(** The branches after the first flush. *)
Definition act (run : Order -> io E ExecutionResult) (s : HedgeSnapshot) (now : Z)
    (reconciled : option HedgeCycleState) (d : HedgeDecision) : io (CycleTransaction E) CoordinatorResult :=
  match hd_action d, active_cycle reconciled with
  | OPEN_HEDGE, Some c => mret (plain d (Some c))
  | OPEN_HEDGE, None => process_open run s now d
  | WAIT_FOR_FUNDING, Some c => process_wait s now d c
  | ADJUST_HEDGE, Some c => process_adjust run s now d c
  | CLOSE_HEDGE, Some c => process_close run s now d c
  | RECOVER, Some c => process_recovery now d c
  | _, _ => mret (plain d reconciled)
  end.
(** The body of the [with]; [now] is the instant of [evaluated_at]. *)
Definition process_body (s : HedgeSnapshot) (now : Z) (execute : bool) : io (CycleTransaction E) CoordinatorResult :=
  stored ← read (fun t => tx_cycles t !! hs_symbol s);
  reconciled ← lift (reconcile config stored s now);
  d ← lift (decide_cycle s now reconciled);
  if negb execute then mret (plain d reconciled)
  else
    _ ← lift (check (cf_execution_enabled config)
                (RuntimeError "--execute also requires FUNDING_HEDGE_EXECUTE=true"));
    match executor with
    | None => lift (Raise (RuntimeError "hedge executor is not configured"))
    | Some run =>
        _ ← put_if_changed stored reconciled;
        _ ← flush;
        act run s now reconciled d
    end.
(** [CycleStateStore.transaction]: the body, then a flush unless it raised. *)
Definition begin (disk : Cycles) (e : E) : CycleTransaction E :=
  {| tx_cycles := disk; tx_dirty := false; tx_disk := disk; tx_executor := e; tx_log := [] |}.
Definition transaction {A} (body : io (CycleTransaction E) A) : io (CycleTransaction E) A :=
  r ← body;
  _ ← flush;
  mret r.
(** [process], on the file and the executor it finds. *)
Definition process (s : HedgeSnapshot) (now : datetime) (execute : bool) (disk : Cycles) (e : E)
    : CycleTransaction E * result CoordinatorResult :=
  if negb (aware now) then (begin disk e, Raise (ValueError "now must include a timezone"))
  else
    let evaluated_at := match execute, clock with true, Some t => instant t | _, _ => instant now end in
    transaction (process_body s evaluated_at execute) (begin disk e).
- - - - -
→ Assigned task
Among the records above, only the lines between the line holding "process_open run s now d" and the line holding "process_recovery now d c", inclusive, are to be output, exactly as written.

→ Expected answer
  | OPEN_HEDGE, None => process_open run s now d
  | WAIT_FOR_FUNDING, Some c => process_wait s now d c
  | ADJUST_HEDGE, Some c => process_adjust run s now d c
  | CLOSE_HEDGE, Some c => process_close run s now d c
  | RECOVER, Some c => process_recovery now d c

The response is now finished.